-- Opening Marker --
(** ** Terminal workers *)

Definition supersede_abandoned_workers_for_lease (pid : Z) (expected_lease_holder : string)
  : store_op Z := fun d =>
  let '(ws, changed) :=
    sql_update_where
      (fun _ w => (w_project_id w == pid) && (w_state w == Abandoned)
                  && lease_held_by d (w_project_id w) expected_lease_holder)
      (fun _ w => w <| w_state := Superseded |>) (agent_workers d) in
  (Ok changed, d <| agent_workers := ws |>).

Definition mark_worker_service_cleaned (token cleaned_at : string) : store_op bool := fun d =>
  let '(ws, changed) :=
    sql_update token (fun w => negb (worker_state_active (w_state w)))
      (fun w => w <| w_service_cleaned_at := Some cleaned_at |>) (agent_workers d) in
  (Ok (changed == 1%Z), d <| agent_workers := ws |>).

(** [ORDER BY CAST(created_at AS INTEGER), worker_token]. *)
Definition worker_before (a b : string * worker_row) : bool :=
  let ta := cast_integer (w_created_at a.2) in
  let tb := cast_integer (w_created_at b.2) in
  (ta <? tb)%Z || ((ta =? tb)%Z && text_leb a.1 b.1).

Definition worker_record (d : db) (tw : string * worker_row)
  : res store_error (list (string * worker_row * string * string)) :=
  match projects d !! w_project_id tw.2 with
  | None => Ok []
  | Some p =>
      match w_worker_pid tw.2 with
      | Some n => if (0 <=? n)%Z && (n <=? u32_max)%Z then Ok [(tw, p_name p, p_path p)]
                  else Err PidOutOfRange
      | None => Ok [(tw, p_name p, p_path p)]
      end
  end.

Definition list_workers_by_terminal_state (terminal : bool) (d : db)
  : res store_error (list (string * worker_row * string * string)) :=
  foldr (fun tw acc => let? r := worker_record d tw in let? rs := acc in Ok (r ++ rs))
    (Ok [])
    (sort_by worker_before
       (filter (fun tw => worker_state_active (w_state tw.2) = negb terminal)
          (map_to_list (agent_workers d)))).

(** [state = ?] AND [worker_pid], [heartbeat_at] as observed. *)
Record AgentWorkerAbandonment := mkAbandonment {
  ab_worker_token : string; ab_expected_state : string;
  ab_expected_worker_pid : option Z; ab_expected_heartbeat_at : option string;
  ab_finished_at : string; ab_error : string;
  ab_permitted_successor_holder : option string
}.

Definition abandonment_matches (a : AgentWorkerAbandonment) (w : worker_row) : bool :=
  (WorkerState.database_value (w_state w) == ab_expected_state a)
  && sql_eq_or_null (w_worker_pid w) (ab_expected_worker_pid a)
  && sql_eq_or_null (w_heartbeat_at w) (ab_expected_heartbeat_at a).

Definition preserve_successor_lease (observed : option string) (worker_holder : string)
    (permitted : option string) : option bool :=
  match observed with
  | None => Some false
  | Some holder =>
      if holder == worker_holder then Some false
      else if permitted == Some holder then Some true
      else None
  end.

Definition abandoned_outcome (a : AgentWorkerAbandonment) (w : worker_row) : AgentRunOutcome :=
  mkOutcome (w_project_id w) "failure" (default (w_created_at w) (w_started_at w))
    (Some (ab_finished_at a)) None None None None (Some (ab_error a)) None.

Definition abandon_worker (a : AgentWorkerAbandonment) : store_op bool :=
  transaction (fun d =>
    let token := ab_worker_token a in
    match sql_select token (abandonment_matches a) (agent_workers d) with
    | None => Rollback (Ok false)
    | Some w =>
        let project_id := w_project_id w in
        let observed := l_holder <$> leases d !! project_id in
        match preserve_successor_lease observed (w_lease_holder w)
                (ab_permitted_successor_holder a) with
        | None => Rollback (Ok false)
        | Some _ =>
            try (run_id, d) := record_worker_run token (abandoned_outcome a w) d in
            let '(ws, changed) :=
              sql_update token (abandonment_matches a)
                (fun w => w <| w_state := Abandoned |>
                            <| w_finished_at := Some (ab_finished_at a) |>
                            <| w_error := Some (ab_error a) |>
                            <| w_run_id := Some run_id |>) (agent_workers d) in
            let d := d <| agent_workers := ws |> in
            require changed == 1%Z else false;
            if observed == Some (w_lease_holder w) then
              let '(ls, released) :=
                sql_delete project_id (fun l => l_holder l == w_lease_holder w) (leases d) in
              let d := d <| leases := ls |> in
              require released == 1%Z else false;
              Commit true d
            else Commit true d
        end
    end).

Record AgentWorkerFinalization := mkFinalization {
  fz_worker_token : string; fz_expected_worker_pid : option Z;
  fz_expected_lease_holder : string; fz_status : string; fz_finished_at : string;
  fz_exit_code : option Z; fz_log_dir : option string; fz_stdout_path : option string;
  fz_stderr_path : option string; fz_summary : option string;
  fz_codex_session_id : option string; fz_error : option string
}.

Definition finalized_outcome (f : AgentWorkerFinalization) (w : worker_row) : AgentRunOutcome :=
  mkOutcome (w_project_id w) (fz_status f) (default (w_created_at w) (w_started_at w))
    (Some (fz_finished_at f)) (fz_exit_code f) (fz_log_dir f) (fz_stdout_path f)
    (fz_stderr_path f) (fz_summary f) (fz_codex_session_id f).

(** Mark the run, complete the worker and release the lease it was reserved
    under: the second half of [finalize_worker]. *)
Definition complete_finalizing (f : AgentWorkerFinalization) (w : worker_row) (d : db)
  : txn (option Z) :=
  let token := fz_worker_token f in
  try (run_id, d) := record_worker_run token (finalized_outcome f w) d in
  let '(ws, completed) :=
    sql_update token (fun w => w_state w == WFinalizing)
      (fun w => w <| w_state := WCompleted |>
                  <| w_finished_at := Some (fz_finished_at f) |>
                  <| w_run_id := Some run_id |> <| w_error := fz_error f |>)
      (agent_workers d) in
  let d := d <| agent_workers := ws |> in
  require completed == 1%Z else None;
  let holder := w_lease_holder <$> agent_workers d !! token in
  let d := d <| leases :=
    (sql_delete (w_project_id w) (fun l => sql_eq (Some (l_holder l)) holder) (leases d)).1 |> in
  Commit (Some run_id) d.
-- Closing Marker --
■ **Problem description**
Copy out each line of the listing where the string "require" appears.

■ **Exercise output**
            require changed == 1%Z else false;
              require released == 1%Z else false;
  require completed == 1%Z else None;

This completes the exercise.